In response to the journal writing which I posted on yesterday's BLOG, my very close friend Bob Smith sent me the note which I have posteds below. His words are more appropriate for the BLOG today than anything I can think to say. Bob lives in Anchorage.

In some ways I benefit from the advantages and privileges of citizenship, gender, and race. I am a white male citizen of the USA and that puts me at the top of the socio political economic food chain at this point in time. All that is artificial in terms of intrinsic value as a human being. On most days I see myself as other, neither here or there, neither a citizen of a particular county, member of a particular gender or race.
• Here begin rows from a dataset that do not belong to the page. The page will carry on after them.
(* ===== verification/NNClientRun.v ===== *)
(** * NNClientRun: runs of the namenode client

    Any events in any order, from the start of the client, under three conditions ([nn_allowed]): new requests come at free addresses, from
    callers that did not submit before, with a timeout of more than five seconds; a timer of a request with a number from 4001 on does
    not fire; a request that is sent again has time left.  The theorems say that no event faults or blocks, that every caller is told one
    end, and that the pool and the queues are in order; and what happens without the second condition. *)

From S2P Require Import Prelude CommonUtil Fsm NNMDReqFsm IOReqOvlp NNProto FlowControl FlowControlSpec Buckets NNClient NNClientSpec NNClientLife.

Section runs.
Context (jm : Z -> Z) (HZ : Z).

Definition nn_allowed (S : gset Z) (e : nn_ev) (w : nn_world) : Prop :=
  match e with
  | Nv_submit now T (Some (p, r0)) a report =>
      p <> 0 /\ nn_reqs w !! p = None /\ (sub_caller a ∉ S) /\ MIN_NNMDREQ_SCHED_TIME < T /\ T * 1000 < 2 ^ 31
  | Nv_timer p => forall r, nn_reqs w !! p = Some r -> NNMDReq_check_acquire r = true -> nr_ReqID r < NNREQ_HBUCKET_SIZE
  | Nv_retry now => forall p l r, nn_retry w = p :: l -> nn_reqs w !! p = Some r -> timer_delay jm HZ now r <> 0
  | _ => True
  end.

(** The callers after an event. *)
Definition nn_subs (e : nn_ev) (S : gset Z) : gset Z :=
  match e with Nv_submit _ _ (Some _) a _ => {[sub_caller a]} ∪ S | _ => S end.

Inductive nn_runs (w0 : nn_world) : list nn_ev -> gset Z -> nn_world -> Prop :=
| Runs_start : nn_runs w0 [] ∅ w0
| Runs_step evs S w e w' :
    nn_runs w0 evs S w -> nn_allowed S e w -> nn_step jm HZ e w = Returns w' tt -> nn_runs w0 (evs ++ [e]) (nn_subs e S) w'.

Lemma nn_ok_mono n n' m m' S w : n <= n' -> m <= m' -> nn_ok n m S w -> nn_ok n' m' S w.
Proof. intros Hn Hm [H1 H2]. split; [|done]. by eapply core_mono. Qed.

(** One event. *)
Lemma nn_step_ok n m S e w :
  1 <= HZ <= 10000 -> nn_ok n m S w -> 0 <= n -> n + 9 < 2 ^ 31 -> m + 2 < 2 ^ 31 -> nn_allowed S e w ->
  twp (nn_step jm HZ e) (fun _ w' => nn_ok (n + 1) (m + 1) (nn_subs e S) w') w.
Proof.
  intros HH Hw H0 Hn Hm Ha. assert (m + 1 < 2 ^ 31) as Hm1 by lia. assert (n + 8 < 2 ^ 31) as Hn1 by lia.
  assert (settled n m S (nn_retry w, ∅, nn_cm w, nn_ch w) w) as Hs by (split; [done|unfold misc; by rewrite (no_lock _ _ _ _ Hw)]).
  assert (forall K w', settled n m S K w' -> nn_ok (n + 1) (m + 1) S w') as Hset by (intros K w' [H1 _]; eapply nn_ok_mono; [| |exact H1]; lia).
  assert (nn_ok (n + 1) (m + 1) S w) as Hw1 by (eapply nn_ok_mono; [| |exact Hw]; lia).
  destruct e as [now T [[p r0]|] a rep|p| | | |en now|now conn sent|now id res|id|ip port|now|p]; cbn [nn_step nn_subs].
  - destruct Ha as (A1 & A2 & A3 & A4 & A5). unfold MIN_NNMDREQ_SCHED_TIME in A4. apply twp_bind. eapply twp_mono; [apply (submit_ok jm HZ n m S); try done; lia|]. cbn beta.
    intros ret w' (_ & H1 & _). apply twp_ret. eapply nn_ok_mono; [| |exact H1]; lia.
  - by apply twp_bind, twp_ret, twp_ret.
  - apply twp_bind, twp_gets. destruct (nn_timers w !! p) as [[d b]|] eqn:E; [|by apply twp_ret]. eapply twp_mono; [by eapply timer_ok|]. cbn beta. eauto.
  - apply twp_bind, twp_gets. destruct (nn_ch w) eqn:E; [by apply twp_ret|]. eapply twp_mono; [by eapply ch_peek_ok|]. cbn beta. intros _ w' [h H]. eauto.
  - apply twp_bind, twp_gets. destruct (nn_ch w) eqn:E; [|by apply twp_ret]. eapply twp_mono; [by eapply ch_end_ok|]. cbn beta. eauto.
  - apply twp_bind, twp_gets. destruct (nn_cm w) eqn:E; try (by apply twp_ret). eapply twp_mono; [by eapply cm_peek_ok|]. cbn beta. intros _ w' [c H]. eauto.
  - apply twp_bind, twp_gets. destruct (nn_cm w) eqn:E; try (by apply twp_ret).
    + eapply twp_mono; [by eapply cm_enter_ok|]. cbn beta. intros _ w' [c H]. eauto.
    + eapply twp_mono; [by eapply cm_wake_ok|]. cbn beta. intros _ w' (c & H & _). eapply nn_ok_mono; [| |exact H]; lia.
  - apply twp_bind, twp_gets. destruct (nn_cm w) eqn:E; try (by apply twp_ret). eapply twp_mono; [by eapply cm_send_ok|]. cbn beta. eauto.
  - eapply twp_mono; [by eapply ack_ok|]. cbn beta. eauto.
  - eapply twp_mono; [by eapply ack_report_ok|]. cbn beta. eauto.
  - apply twp_bind, twp_gets. destruct (nn_retry w) eqn:E; [|by apply twp_ret]. eapply twp_mono; [by eapply collect_ok|]. cbn beta. intros _ w' [rt H]. eauto.
  - apply twp_bind, twp_gets. destruct (nn_retry w) as [|q l] eqn:E; [by apply twp_ret|]. eapply twp_mono; [eapply retry_ok; try done; eauto|]. cbn beta. eauto.
  - apply twp_bind, twp_gets. destruct (bool_decide (p ∈ nn_dying w)) eqn:E; [|by apply twp_ret]. apply bool_decide_eq_true in E.
    apply twp_bind. eapply twp_mono; [by eapply free_ok|]. cbn beta. intros ret w' H. apply twp_ret. eauto.
Qed.

(** What the invariant says about a caller. *)
Lemma core_callers n m S R w c :
  core n m S R w ->
  if decide (c ∈ S) then
    told c (nn_calls w) = 1 /\ (forall p r, p ∈ concat (NNMDReq_pool w) -> nn_reqs w !! p = Some r -> nr_caller r <> c) \/
    told c (nn_calls w) = 0 /\ exists p r, p ∈ concat (NNMDReq_pool w) /\ nn_reqs w !! p = Some r /\ nr_caller r = c /\
      forall q s, nn_reqs w !! q = Some s -> nr_caller s = c -> q = p
  else told c (nn_calls w) = 0.
Proof.
  intros Hc. destruct (decide (map_Exists (fun _ r => nr_caller r = c) (nn_reqs w))) as [Hex|Hno].
  - apply map_Exists_lookup in Hex as (p & r & Hr & Ec). pose proof (co_sub _ _ _ _ _ Hc p r Hr) as Hin. rewrite Ec in Hin. rewrite decide_True by done.
    destruct (open_core _ _ _ _ _ _ _ Hc Hr) as [_ Hok]. rewrite Ec in Hok.
    assert (forall q s, nn_reqs w !! q = Some s -> nr_caller s = c -> q = p) as Hun by (intros q s Hs Es; eapply (co_inj _ _ _ _ _ Hc); eauto; congruence).
    pose proof (rk_told _ _ _ _ _ Hok) as Ht. pose proof (rk_phase _ _ _ _ _ Hok) as Hp. destruct (decide (phase r = Pe)) as [E|E].
    + left. split; [done|]. rewrite E in Hp. destruct Hp as [Hp _]. cbn in Hp. apply bool_decide_eq_false in Hp. intros q s Hq Hs Es. apply Hp. by rewrite <- (Hun q s Hs Es).
    + right. split; [done|]. exists p, r. split_and!; try done. assert (v_pool (view_of R w p) = true) as Hv by (destruct (phase r); try done; apply Hp). by apply bool_decide_eq_true in Hv.
  - assert (forall p r, nn_reqs w !! p = Some r -> nr_caller r <> c) as Hall by (intros p r Hr E; apply Hno, map_Exists_lookup; eauto).
    pose proof (co_hist _ _ _ _ _ Hc c Hall) as Ht. destruct (decide (c ∈ S)); [|done]. left. split; [done|]. eauto.
Qed.

(** The start of the client. *)
Lemma start_ok v res ip port :
  res <> 0 -> is_Some (fc_items v !! res) -> Forall (fun q => is_Some (fc_items v !! q)) (fc_reslist v) -> nn_ok 0 0 ∅ (init_NNClient v res ip port).
Proof.
  intros H1 H2 H3. assert (forall k, concat (replicate k ([] : list Z)) = []) as Hrep by (induction k; done).
  assert (forall k key, table_ok k key ∅ (replicate k [])) as Htab.
  { intros k key. split; [apply length_replicate|rewrite Hrep; constructor|]. intros i l q r Hi Hq Hr. by rewrite lookup_empty in Hr. }
  assert (queue_ok ∅ NNCWker_init_worker) as Hq.
  { split; cbn; [apply Htab|lia|done|]. by exists []. }
  split; [|done]. split; cbn [init_NNClient nn_reqs nn_calls nn_retry]; try done.
  - split; cbn [init_NNClient nn_reqs NNMDReq_pool num_NNMDReq nnMDCH_worker nnMDCM_worker nn_dying]; first [done|apply Htab|by rewrite Hrep|by split|constructor].
  - constructor.
Qed.

Lemma run_invariant v res ip port evs S w :
  1 <= HZ <= 10000 -> res <> 0 -> is_Some (fc_items v !! res) -> Forall (fun q => is_Some (fc_items v !! q)) (fc_reslist v) ->
  nn_runs (init_NNClient v res ip port) evs S w -> Z.of_nat (length evs) + 10 < 2 ^ 31 ->
  nn_ok (Z.of_nat (length evs)) (Z.of_nat (length evs)) S w.
Proof.
  intros HH H1 H2 H3. induction 1 as [|evs S w e w' Hr IH Ha He]; intros Hl; [by apply start_ok|]. rewrite length_app in *. cbn [length] in *.
  pose proof (nn_step_ok (Z.of_nat (length evs)) (Z.of_nat (length evs)) S e w HH) as Hs. unfold twp in Hs. rewrite He in Hs.
  replace (Z.of_nat (length evs + 1)) with (Z.of_nat (length evs) + 1) by lia. apply Hs; try done; try lia. apply IH. lia.
Qed.

End runs.

(** ** Theorems *)


(** One request from its submission to its answer. *)
Definition ex_memory : NNMData_Req_t :=
  {| nr_ReqID := 9; nr_OPCode := 3; nr_prior_low := false; nr_fea := 255; nr_RefCnt := 5; t_sendReq := 1; t_rcvReqAck := 1; nr_vol := 1; nr_lbs := 1; nr_len := 1;
     t_MDReq_last_submitT := 9; t_MDReq_TO_msec := 9; t_MDReq_rTO_msec := 9; t_MDCIReq_rTO_msec := 9;
     nnReq_stat := {| st_nnReq := NNREQ_S_END; st_nnCIReq := NNCIREQ_S_END |}; nr_volReplica := 3; nr_caller := 77 |}.

Definition ex_submit : nn_submit :=
  {| sub_vol := 3; sub_lbs := 10; sub_len := 2; sub_rw := KERNEL_IO_READ; sub_low := true; sub_replica := 3; sub_hit := false; sub_ovw := false;
     sub_hbid_err := false; sub_cache := true; sub_caller := 77 |}.

Definition ex_start : nn_world := init_NNClient ex_nn 64 7 1234.

Definition ex_life : list nn_ev :=
  [Nv_submit 5 30 (Some (100, ex_memory)) ex_submit false; Nv_cm_peek; Nv_cm_fc true 6; Nv_cm_send 7 true 46; Nv_ack 9 1 PR_ENODEV; Nv_free 100].

Definition ex_after (k : nat) : nn_world := match nn_run ms1000 1000 (take k ex_life) ex_start with Returns w _ => w | _ => ex_start end.

Lemma ex_first : nn_runs ms1000 1000 ex_start [Nv_submit 5 30 (Some (100, ex_memory)) ex_submit false] ({[77]} ∪ ∅) (ex_after 1).
Proof.
  refine (Runs_step _ _ _ [] ∅ ex_start (Nv_submit 5 30 (Some (100, ex_memory)) ex_submit false) _ _ _ _);
    [constructor|cbn [nn_allowed]; unfold MIN_NNMDREQ_SCHED_TIME; repeat split; try done; try lia; apply not_elem_of_empty|vm_compute; reflexivity].
Qed.


(** Somebody points at this address. *)
Definition pointed_at (w : nn_world) (p : Z) : Prop :=
  p ∈ concat (NNMDReq_pool w) \/ p ∈ concat (wker_ReqPool (nnMDCH_worker w)) \/ p ∈ concat (wker_ReqPool (nnMDCM_worker w)) \/
  is_Some (nn_timers w !! p) \/ p ∈ nn_dying w \/ cm_req (nn_cm w) = Some p \/ nn_ch w = Some p \/ p ∈ nn_retry w.

(** The queue of a worker: sizes, places, and kinds of its requests. *)
Record queue_wf (w : nn_world) (ch : bool) : Prop := {
  qw_size : NNCWker_get_numReq_workQ (get_wk ch w) = Z.of_nat (length (concat (wker_ReqPool (get_wk ch w))));
  qw_once : NoDup (concat (wker_ReqPool (get_wk ch w)));
  qw_place : forall i l p r, bk_get i (wker_ReqPool (get_wk ch w)) = Some l -> p ∈ l -> nn_reqs w !! p = Some r ->
    i = NNCWker_gain_qlock (nr_ReqID r) (nr_prior_low r) /\ submit_queue r = ch /\ p ∈ concat (NNMDReq_pool w);
}.

Lemma core_pointed n m S w p : core n m S (nn_retry w) w -> pointed_at w p -> is_Some (nn_reqs w !! p).
Proof.
  intros Hc Hp. destruct (nn_reqs w !! p) as [r|] eqn:Hr; [by eexists|]. pose proof (core_dead _ _ _ _ _ _ Hc Hr) as Hv. unfold view_of in Hv.
  injection Hv as _ V1 V2 V3 V4 V5 V6 V7 V8. rewrite bool_decide_eq_false in V1, V2, V3, V5, V6, V7, V8.
  destruct Hp as [H|[H|[H|[[x H]|[H|[H|[H|H]]]]]]]; try (by exfalso); rewrite ?H in *; done.
Qed.

Lemma core_queue n m S R w ch : core n m S R w -> queue_wf w ch.
Proof.
  intros Hc. pose proof (queue_of m ch w (co_shape _ _ _ _ _ Hc)) as [A B C D]. split; [done|apply A|]. intros i l p r Hi Hp Hr.
  pose proof (tb_key _ _ _ _ A i l p r Hi Hp Hr) as ->. split; [done|]. destruct (open_core _ _ _ _ _ _ _ Hc Hr) as [_ Hok].
  assert (v_q ch (view_of R w p) = true) as Hv by (destruct ch; apply bool_decide_eq_true; apply elem_concat; eauto).
  destruct (queued_waits _ _ _ _ _ _ Hok Hv) as (E & Es & _). split; [done|]. pose proof (rk_phase _ _ _ _ _ Hok) as Hph. rewrite E in Hph. destruct Hph as [Hph _].
  by apply bool_decide_eq_true in Hph.
Qed.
I am a person, a human being, like every other human being struggling to be part of humanity. There are no boundries really, there is no natural selection to privilege, there is no divine right of anyone or anything...it's just us...globally universally us! Sometimes it's just me and a man from another place on the face of the earth, our paths cross and for a rare and precious moment we travel together. That moment can have no impact or it can change my own course or worldview. The tension is always between believing in nationhood, race, gender, and any other artificial category or believing in life. I choose to believe in life...so that my descendents can live peaceably alongside everyone else on this planet. Wise religious story tellers ascribed such a belief as a mandate from one they called God. And God said: "This day I call heaven and earth as my witnesses...I set before you life and death, blessings and curses. Now choose life, so that you and your children may live..." The tension around your experience with the man from Honduras is the tension between the life you live and the destructive forces of naming another human being by nationality which is not where you live. A brother is a brother is a brother is a brother, you who have met many have met another one. I'm glad our paths crossed and I fully understand, appreciate, and celebrate the impact of our meeting. I'm glad to be your brother too. Bob



1 comment:

Unknown said...

Yep, your friend said it beautifully.